=== Directions ===
Would you return the entries below word for word?

=== Source material ===

────────────────────────────────────────

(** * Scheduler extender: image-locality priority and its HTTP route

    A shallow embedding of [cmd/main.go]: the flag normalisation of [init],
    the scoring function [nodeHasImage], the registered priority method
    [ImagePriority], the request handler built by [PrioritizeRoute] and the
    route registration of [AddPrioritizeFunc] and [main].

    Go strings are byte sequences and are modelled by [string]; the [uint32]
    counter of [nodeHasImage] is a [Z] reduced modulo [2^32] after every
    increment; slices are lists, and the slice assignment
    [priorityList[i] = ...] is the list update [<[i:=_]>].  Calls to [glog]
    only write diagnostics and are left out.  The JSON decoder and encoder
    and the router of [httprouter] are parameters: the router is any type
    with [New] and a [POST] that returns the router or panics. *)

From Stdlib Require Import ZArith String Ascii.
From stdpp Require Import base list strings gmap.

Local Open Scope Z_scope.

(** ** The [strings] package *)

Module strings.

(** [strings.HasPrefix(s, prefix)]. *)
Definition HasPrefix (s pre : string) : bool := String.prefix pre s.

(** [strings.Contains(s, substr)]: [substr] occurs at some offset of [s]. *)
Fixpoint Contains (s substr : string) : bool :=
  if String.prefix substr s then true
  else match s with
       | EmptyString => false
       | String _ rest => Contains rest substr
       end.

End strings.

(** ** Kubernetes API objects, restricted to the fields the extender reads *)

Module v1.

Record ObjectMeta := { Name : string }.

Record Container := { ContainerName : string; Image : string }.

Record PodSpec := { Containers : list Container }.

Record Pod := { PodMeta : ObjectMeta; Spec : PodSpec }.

────────────────────────────────────────

=== Output ===
(** * Scheduler extender: image-locality priority and its HTTP route

    A shallow embedding of [cmd/main.go]: the flag normalisation of [init],
    the scoring function [nodeHasImage], the registered priority method
    [ImagePriority], the request handler built by [PrioritizeRoute] and the
    route registration of [AddPrioritizeFunc] and [main].

    Go strings are byte sequences and are modelled by [string]; the [uint32]
    counter of [nodeHasImage] is a [Z] reduced modulo [2^32] after every
    increment; slices are lists, and the slice assignment
    [priorityList[i] = ...] is the list update [<[i:=_]>].  Calls to [glog]
    only write diagnostics and are left out.  The JSON decoder and encoder
    and the router of [httprouter] are parameters: the router is any type
    with [New] and a [POST] that returns the router or panics. *)

From Stdlib Require Import ZArith String Ascii.
From stdpp Require Import base list strings gmap.

Local Open Scope Z_scope.

(** ** The [strings] package *)

Module strings.

(** [strings.HasPrefix(s, prefix)]. *)
Definition HasPrefix (s pre : string) : bool := String.prefix pre s.

(** [strings.Contains(s, substr)]: [substr] occurs at some offset of [s]. *)
Fixpoint Contains (s substr : string) : bool :=
  if String.prefix substr s then true
  else match s with
       | EmptyString => false
       | String _ rest => Contains rest substr
       end.

End strings.

(** ** Kubernetes API objects, restricted to the fields the extender reads *)

Module v1.

Record ObjectMeta := { Name : string }.

Record Container := { ContainerName : string; Image : string }.

Record PodSpec := { Containers : list Container }.

Record Pod := { PodMeta : ObjectMeta; Spec : PodSpec }.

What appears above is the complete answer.